Un climat morose qui va faire le jeu de l'extrême droite ?

Article publié le 19/01/2008 Dernière mise à jour le 20/01/2008 à 12:53 TU

Les électeurs serbes élisent leur président ce dimanche, au terme d’une campagne dominée par la question du Kosovo. Alors que les jeunes et les catégories sociales les plus favorables aux réformes et à l’intégration européenne sont désabusés, l’extrême droite nationaliste compte sur la mobilisation de son électorat traditionnel.

Des habitants du village isolé de Gracanica, au Kosovo, passent sous un panneau d'affichage à l'effigie du candidat de l’extrême droite nationaliste Tomislav Nikolic.(Photo : Reuters)

Des habitants du village isolé de Gracanica, au Kosovo, passent sous un panneau d'affichage à l'effigie du candidat de l’extrême droite nationaliste Tomislav Nikolic.
(Photo : Reuters)

De notre correspondant à BelgradeJean-Arnault Dérens

La Serbie a connu une campagne courte et morose. Les élections ont été convoquées fin décembre, et les candidats ont fait une campagne minimale, sans guère susciter d’enthousiasme. « Voter ? Mais pourquoi ? Pour qui ? », demande Dragoslav, un chauffeur de taxi de la capitale serbe, faussement naïf. « Les candidats nous parlent du Kosovo et de l’intégration européenne, mais que peuvent-ils faire ? Le Kosovo est perdu depuis longtemps, et rien ne dépend de nous, les citoyens serbes.
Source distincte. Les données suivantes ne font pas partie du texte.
(* ===== verification/PackedBits.v ===== *)
(** * Packed bit vectors, zero outside their length

    Models [crates/batchalign-transform/src/dp_align/zero_padded.rs]: a vector
    of 64-bit words with a declared length, its constructors and edits, and the
    window read that shifts it across word boundaries. A word is an integer in
    [0, 2^64), a left shift drops the bits past it. *)

From S2P Require Import Prelude.
From stdpp Require Import base decidable option list list_numbers strings numbers.

Open Scope Z_scope.

Inductive WindowStart :=
| At (offset : nat)
| Before (offset : nat).

Record PackedBits := mkBits {
  words : list Z;
  length_ : nat
}.

(** [usize::div_ceil(64)]. *)
Definition div_ceil64 (n : nat) : nat := ((n + 63) / 64)%nat.

(** [u64] shifts by less than 64. *)
Definition shl (w : Z) (s : nat) : Z := Z.shiftl w (Z.of_nat s) mod 2 ^ 64.
Definition shr (w : Z) (s : nat) : Z := Z.shiftr w (Z.of_nat s).

(** [*last &= (1 << (length % 64)) - 1] when the length ends inside a word. *)
Definition clear_past_length (b : PackedBits) : PackedBits :=
  if (length_ b mod 64 =? 0)%nat then b
  else
    {| words :=
         match list.last (words b) with
         | None => words b
         | Some w =>
             <[(length (words b) - 1)%nat :=
                 Z.land w (Z.shiftl 1 (Z.of_nat (length_ b mod 64)) - 1)]> (words b)
         end;
       length_ := length_ b |}.

Definition zeros (n : nat) : PackedBits :=
  {| words := replicate (div_ceil64 n) 0; length_ := n |}.

Definition from_fn (n : nat) (word : nat -> Z) : PackedBits :=
  clear_past_length {| words := word <$> seq 0 (div_ceil64 n); length_ := n |}.

(** The words are read in order and the first error is returned. *)
Fixpoint try_words {E} (blocks : list nat) (word : nat -> result E Z) : result E (list Z) :=
  match blocks with
  | [] => Ok []
  | block :: blocks =>
      match word block with
      | Err e => Err e
      | Ok w => match try_words blocks word with Err e => Err e | Ok ws => Ok (w :: ws) end
      end
  end.

Definition try_from_fn {E} (n : nat) (word : nat -> result E Z) : result E PackedBits :=
  match try_words (seq 0 (div_ceil64 n)) word with
  | Err e => Err e
  | Ok ws => Ok (clear_past_length {| words := ws; length_ := n |})
  end.

(** [Vec::resize(n, 0)], then the new length. *)
Definition resize (b : PackedBits) (n : nat) : PackedBits :=
  clear_past_length
    {| words := take (div_ceil64 n) (words b) ++
                replicate (div_ceil64 n - length (words b)) 0;
       length_ := n |}.

(** [edit] may change the words in place, not their number; the clearing is
    done whether or not it succeeded. *)
Definition edit {E} (b : PackedBits) (f : list Z -> nat -> list Z * result E unit)
    : PackedBits * result E unit :=
  let '(ws, r) := f (words b) (length_ b) in
  (clear_past_length {| words := ws; length_ := length_ b |}, r).

Definition stored (ws : list Z) (at_ : nat) : Z :=
  match ws !! at_ with Some w => w | None => 0 end.

Definition window_word (ws : list Z) (start : WindowStart) (block : nat) : Z :=
  match start with
  | At offset =>
      let at_ := (offset / 64 + block)%nat in
      let shift := (offset mod 64)%nat in
      match shift with
      | O => stored ws at_
      | _ => Z.lor (shr (stored ws at_) shift) (shl (stored ws (at_ + 1)) (64 - shift))
      end
  | Before offset =>
      if (block <? offset / 64)%nat then 0
      else
        let at_ := (block - offset / 64)%nat in
        let shift := (offset mod 64)%nat in
        let low := shl (stored ws at_) shift in
        match shift, at_ with
        | O, _ | _, O => low
        | _, S previous => Z.lor low (shr (stored ws previous) (64 - shift))
        end
  end.

Definition window (b : PackedBits) (start : WindowStart) (span : nat) : PackedBits :=
  from_fn span (window_word (words b) start).

(** ** The vector a value denotes *)

Definition is_word (w : Z) : Prop := 0 <= w < 2 ^ 64.

(** Bit [i] of the words, zero past them. *)
Definition bit (b : PackedBits) (i : nat) : bool :=
  Z.testbit (stored (words b) (i / 64)) (Z.of_nat (i mod 64)).

Record packed_ok (b : PackedBits) : Prop := {
  ok_words : Forall is_word (words b);
  ok_size : length (words b) = div_ceil64 (length_ b);
  ok_past : forall i, (length_ b <= i)%nat -> bit b i = false
}.

Lemma word_high w j : is_word w -> 64 <= j -> Z.testbit w j = false.
Proof.
  intros [Hw0 Hw] Hj. destruct (decide (w = 0)) as [->|Hne]; [apply Z.bits_0|].
  apply Z.bits_above_log2; [lia|]. apply Z.log2_lt_pow2; [lia|].
  eapply Z.lt_le_trans; [exact Hw|]. apply Z.pow_le_mono_r; lia.
Qed.

Lemma word_of_bits w : 0 <= w -> (forall j, 64 <= j -> Z.testbit w j = false) -> is_word w.
Proof.
  intros Hw Hhigh. split; [done|]. destruct (Z.lt_ge_cases w (2 ^ 64)) as [|Hge]; [done|].
  assert (0 < w) by lia. pose proof (Z.bit_log2 w ltac:(lia)) as Hb.
  rewrite Hhigh in Hb; [done|]. apply Z.log2_le_pow2; lia.
Qed.

Lemma stored_word ws i : Forall is_word ws -> is_word (stored ws i).
Proof.
  intros Hws. unfold stored. destruct (ws !! i) as [w|] eqn:Hi; [|by unfold is_word].
  by eapply Forall_lookup_1 in Hws.
Qed.

Lemma shl_bit w s j :
  (s <= 64)%nat -> 0 <= j < 64 ->
  Z.testbit (shl w s) j = if j <? Z.of_nat s then false else Z.testbit w (j - Z.of_nat s).
Proof.
  intros Hs Hj. unfold shl. rewrite Z.mod_pow2_bits_low by lia.
  destruct (Z.ltb_spec j (Z.of_nat s)).
  - by rewrite Z.shiftl_spec_low.
  - by rewrite Z.shiftl_spec by lia.
Qed.

Lemma shl_word w s : is_word (shl w s).
Proof. apply Z.mod_pos_bound. lia. Qed.

Lemma shr_bit w s j : 0 <= j -> Z.testbit (shr w s) j = Z.testbit w (j + Z.of_nat s).
Proof. intros Hj. by apply Z.shiftr_spec. Qed.

Lemma shr_word w s : is_word w -> is_word (shr w s).
Proof.
  intros Hw. apply word_of_bits.
  - apply Z.shiftr_nonneg, Hw.
  - intros j Hj. rewrite shr_bit by lia. apply word_high; [done|lia].
Qed.

Lemma lor_word a b : is_word a -> is_word b -> is_word (Z.lor a b).
Proof.
  intros Ha Hb. apply word_of_bits.
  - apply Z.lor_nonneg. split; [apply Ha|apply Hb].
  - intros j Hj. by rewrite Z.lor_spec, !word_high.
Qed.

(** ** Clearing *)

Lemma div_ceil64_spec n : (n <= 64 * div_ceil64 n < n + 64)%nat.
Proof.
  unfold div_ceil64. pose proof (Nat.div_mod_eq (n + 63) 64).
  pose proof (Nat.mod_upper_bound (n + 63) 64). lia.
Qed.

(** After clearing, a bit is what it was below the length, and zero past it. *)
Lemma clear_bit b i :
  length (words b) = div_ceil64 (length_ b) ->
  bit (clear_past_length b) i = (i <? length_ b)%nat && bit b i.
Proof.
  intros Hlen. pose proof (div_ceil64_spec (length_ b)) as Hd.
  pose proof (Nat.div_mod_eq i 64). pose proof (Nat.mod_upper_bound i 64).
  pose proof (Nat.div_mod_eq (length_ b) 64). pose proof (Nat.mod_upper_bound (length_ b) 64).
  assert ((length (words b) <= i / 64)%nat -> bit b i = false) as Hpast.
  { intros Hge. unfold bit, stored. rewrite (lookup_ge_None_2 (words b)) by done. apply Z.bits_0. }
  unfold clear_past_length. destruct (Nat.eqb_spec (length_ b mod 64) 0) as [Hz|Hz].
  - destruct (Nat.ltb_spec i (length_ b)); [done|]. simpl. apply Hpast. lia.
  - destruct (list.last (words b)) as [w|] eqn:Hw.
    2: { apply last_None in Hw. rewrite Hw in Hlen. simpl in Hlen. lia. }
    unfold bit, stored; cbn [words length_].
    rewrite last_lookup in Hw. replace (pred (length (words b))) with (length (words b) - 1)%nat in Hw by lia.
    destruct (decide (i / 64 = length (words b) - 1)%nat) as [Heq|Hne].
    + rewrite Heq, list_lookup_insert_eq by lia. rewrite Hw, Z.land_spec.
      replace (Z.shiftl 1 (Z.of_nat (length_ b mod 64)) - 1) with (Z.ones (Z.of_nat (length_ b mod 64)))
        by (rewrite Z.ones_equiv, Z.shiftl_1_l; lia).
      rewrite Z.testbit_ones_nonneg by lia. rewrite andb_comm. f_equal.
      destruct (Z.ltb_spec (Z.of_nat (i mod 64)) (Z.of_nat (length_ b mod 64))),
        (Nat.ltb_spec i (length_ b)); try done; lia.
    + rewrite list_lookup_insert_ne by lia.
      destruct (Nat.ltb_spec i (length_ b)); [done|]. simpl. apply Hpast. lia.
Qed.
Tout se joue à New York, à Bruxelles, ces élections ne sont que du cinéma ».

Les différents instituts de sondage s’attendent à une participation particulièrement basse, dans un pays où l’on vote toujours très peu. Un réseau d’ONG a lancé une campagne pour essayer de mobiliser les jeunes, en rappelant que, lors des derniers scrutins, 90% des retraités se sont rendus aux urnes, mais seulement 11% des moins de 25 ans... 

Marija, une étudiante de 25 ans, reste sceptique sur l’influence d’une telle campagne. Elle est adhérente du Parti libéral-démocratique (LDP), une petite formation qui milite pour que la Serbie tourne définitivement la page du nationalisme des années 1990. Seul Cedomir Jovanovic, le candidat de ce parti, estime que la Serbie a tout intérêt à laisser le Kosovo devenir indépendant et à se concentrer sur les réformes et l’intégration européenne. Il est crédité, au maximum, de 5% des intentions de vote.
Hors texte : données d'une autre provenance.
(* ===== verification/PackedLiteralFacts.v ===== *)
(** * Properties of the packed row kernel

    The row a reference keeps after a sequence of words holds, at every prefix
    of the reference, the score of the optimal alignments of the words with
    that prefix. The proof goes from words to bits: the multi-word subtraction
    with its carries is one ripple over all bit positions, and a ripple is the
    scalar recurrence on prefix scores. *)

From S2P Require Import Prelude WorkControl DpAlign DpAlignFacts PackedBits PackedLiteral.
From stdpp Require Import base decidable option list list_numbers gmap strings numbers.

Open Scope Z_scope.
Open Scope rust_scope.

(** ** Ranks *)

(** How many of the first [k] positions are set. *)
Fixpoint rank (f : nat -> bool) (k : nat) : Z :=
  match k with
  | O => 0
  | S k => rank f k + Z.b2z (f k)
  end.

Lemma rank_ext f g k : (forall i, (i < k)%nat -> f i = g i) -> rank f k = rank g k.
Proof.
  induction k as [|k IH]; intros Hfg; [done|]. simpl. rewrite IH, Hfg by auto with lia. done.
Qed.

Lemma rank_bounds f k : 0 <= rank f k <= Z.of_nat k.
Proof. induction k as [|k IH]; simpl; [lia|]. destruct (f k); simpl; lia. Qed.

Lemma rank_add f a b : rank f (a + b) = rank f a + rank (fun i => f (a + i)%nat) b.
Proof.
  induction b as [|b IH]; simpl; [rewrite Nat.add_0_r; lia|].
  rewrite Nat.add_succ_r. simpl. rewrite IH. lia.
Qed.

Lemma rank_clear f k : (forall i, (i < k)%nat -> f i = false) -> rank f k = 0.
Proof.
  induction k as [|k IH]; intros Hf; [done|]. simpl. rewrite IH by auto with lia.
  by rewrite Hf by lia.
Qed.

Lemma rank_past f n k :
  (forall i, (n <= i)%nat -> f i = false) -> (n <= k)%nat -> rank f k = rank f n.
Proof.
  intros Hf Hk. replace k with (n + (k - n))%nat by lia. rewrite rank_add.
  rewrite (rank_clear (fun i => f (n + i)%nat)) by (intros; apply Hf; lia). lia.
Qed.

(** Bit [i] of a list of words. *)
Definition wbit (ws : list Z) (i : nat) : bool :=
  Z.testbit (stored ws (i / 64)) (Z.of_nat (i mod 64)).

Lemma div_mod_64 q r :
  (r < 64)%nat -> ((64 * q + r) / 64 = q)%nat /\ ((64 * q + r) mod 64 = r)%nat.
Proof.
  intros Hr. split; symmetry.
  - apply (Nat.div_unique _ 64 q r); lia.
  - apply (Nat.mod_unique _ 64 q r); lia.
Qed.

Lemma split_64 i : exists q r, (r < 64)%nat /\ i = (64 * q + r)%nat.
Proof.
  exists (i / 64)%nat, (i mod 64)%nat. pose proof (Nat.div_mod_eq i 64).
  pose proof (Nat.mod_upper_bound i 64). lia.
Qed.

Lemma wbit_word ws q r :
  (r < 64)%nat -> wbit ws (64 * q + r) = Z.testbit (stored ws q) (Z.of_nat r).
Proof. intros Hr. unfold wbit. by destruct (div_mod_64 q r Hr) as [-> ->]. Qed.

Lemma wbit_head w ws i : (i < 64)%nat -> wbit (w :: ws) i = Z.testbit w (Z.of_nat i).
Proof. intros Hi. exact (wbit_word (w :: ws) 0 i Hi). Qed.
Marija déplore l’apathie politique de ses compagnes d’études. « Les désirs des jeunes de Belgrade sont simples : ils veulent pouvoir voyager librement à travers le monde, vivre dans un pays normal, avoir de bons salaires, mais ils ne croient plus que les élections puissent être une manière de changer les choses ». En 2000, encore lycéenne, Marija a participé aux manifestations qui ont provoqué la chute du régime de Milosevic. « A l’époque, nous pensions que nous allions tout de suite entrer dans un nouveau monde, que l’Europe nous ouvrirait les portes, mais rien n’est venu. Nos dirigeants se sont entredéchirés pour le pouvoir, et l’Europe ne nous offert que des promesses, jamais rien de concret. Aujourd’hui, les jeunes sont désabusés et déçus de la politique ». Mais si Tomislav Nikolic, le candidat de l’extrême droite nationaliste, emportait le scrutin ? « Alors, j’essaierai de quitter la Serbie, comme beaucoup de mes amis, car cela prouverait que rien de bon ne peut venir dans ce pays ».

La Serbie se trouve plus que jamais à la croisée des chemins

La Serbie est un pays qui va incontestablement mieux qu’il y a quelques années, avec un fort taux de croissance et des investissements étrangers qui se multiplient. « Tout le problème est que seule une petite minorité de citoyens ressent les conséquences de ces progrès », note Aco, militant du syndicat indépendant Nezavisnost. « Les retraités et les chômeurs ne vivent pas mieux, et si tous les salaires progressent, les prix grimpent encore plus vite ». Le cocktail détonnant entre les frustrations sociales et les frustrations nationales liées au Kosovo pourrait ouvrir un boulevard à l’extrême droite et aux nostalgiques du régime de Milosevic, qui dénoncent le bilan des courants démocratiques, au pouvoir depuis 2000.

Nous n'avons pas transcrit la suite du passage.